Vaccination with leukemia-loaded dendritic cells eradicates residual disease and prevent relapse
Dorrah Deeb, Xiaohua Gao, Hao Jiang, George Divine, Scott A. Dulchavsky and Subhash C. Gautam
We have previously demonstrated that TNF-a gene therapy with myeloid progenitor cells inhibits the progression of 32Dp210 myeloid leukemia in mice. Because TNF-a has been shown to induce the activation and maturation of dendritic cells (DCs), we investigated the efficacy of DC-based leukemia vaccine for eradication of residual disease when administered following cytoreductive therapy. Immunization with DC cells loaded with 32Dp210 myeloid leukemia cells (32Dp210 vaccine) was far more effective in preventing the development of leukemia compared to immunization with irradiated leukemia cells alone. The resistance to leukemia could be adoptively transferred to naïve mice with the spleen cells of mice immunized with DC-32Dp210 vaccine, and splenic cells responsible for adoptive transfer of resistance were identified as CD90+ T lymphocytes.

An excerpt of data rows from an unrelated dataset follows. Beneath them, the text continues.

(** [JSON.stringify] on the values of the scenarios: safe integers,
    strings, arrays, and objects none of whose keys is an array index.
    [None] is the result [undefined]; in an array [undefined] is written
    [null], in an object its property is left out; an [Error] has no
    enumerable own property; a BigInt, at any depth, makes it throw. *)

Fixpoint JSON_stringify (v : Value) : option string + Value :=
  match v with
  | VUndefined => inl None
  | VNull => inl (Some "null")
  | VBool true => inl (Some "true")
  | VBool false => inl (Some "false")
  | VNum n => inl (Some (pretty n))
  | VBigInt _ => inr cannot_serialize
  | VStr s => inl (Some (quote s))
  | VArr items =>
      match (fix elements (xs : list Value) : list string + Value :=
               match xs with
               | [] => inl []
               | x :: rest =>
                   match JSON_stringify x with
                   | inr e => inr e
                   | inl o =>
                       match elements rest with
                       | inr e => inr e
                       | inl ss => inl (default "null" o :: ss)
                       end
                   end
               end) items with
      | inr e => inr e
      | inl ss => inl (Some ("[" +:+ join "," ss +:+ "]"))
      end
  | VObj fields =>
      match (fix members (fs : list (string * Value)) : list string + Value :=
               match fs with
               | [] => inl []
               | (k, x) :: rest =>
                   match JSON_stringify x with
                   | inr e => inr e
                   | inl o =>
                       match members rest with
                       | inr e => inr e
                       | inl ss =>
                           inl (match o with
                                | Some s => (quote k +:+ ":" +:+ s) :: ss
                                | None => ss
                                end)
                       end
                   end
               end) fields with
      | inr e => inr e
      | inl ss => inl (Some ("{" +:+ join "," ss +:+ "}"))
      end
  | VError _ _ _ _ => inl (Some "{}")
  end.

Development of immunity in vaccinated mice was associated with the generation of leukemia specific cytotoxic T lymphocytes (CTLs) and secretion of cytokines TNF-a and IFN-g. Further, immunization with DC-32Dp210 vaccine following cytoreductive therapy with Cytoxan was effective in eradicating residual disease in ~50 percent of the animals. However, eradication of residual disease was significantly improved (~74%) when animals were treated with DC-32Dp210 vaccine in which DCs were activated with TNF-a prior to loading of 32Dp210 leukemia cells. Cured mice were in molecular remission since Bcr/Abl oncogene could not be amplified from the DNA isolated from the marrow, spleen, or liver of cured mice. Taken together, these data demonstrate the efficacy of DC-based leukemia vaccine for eradication of residual disease and prevention of relapse.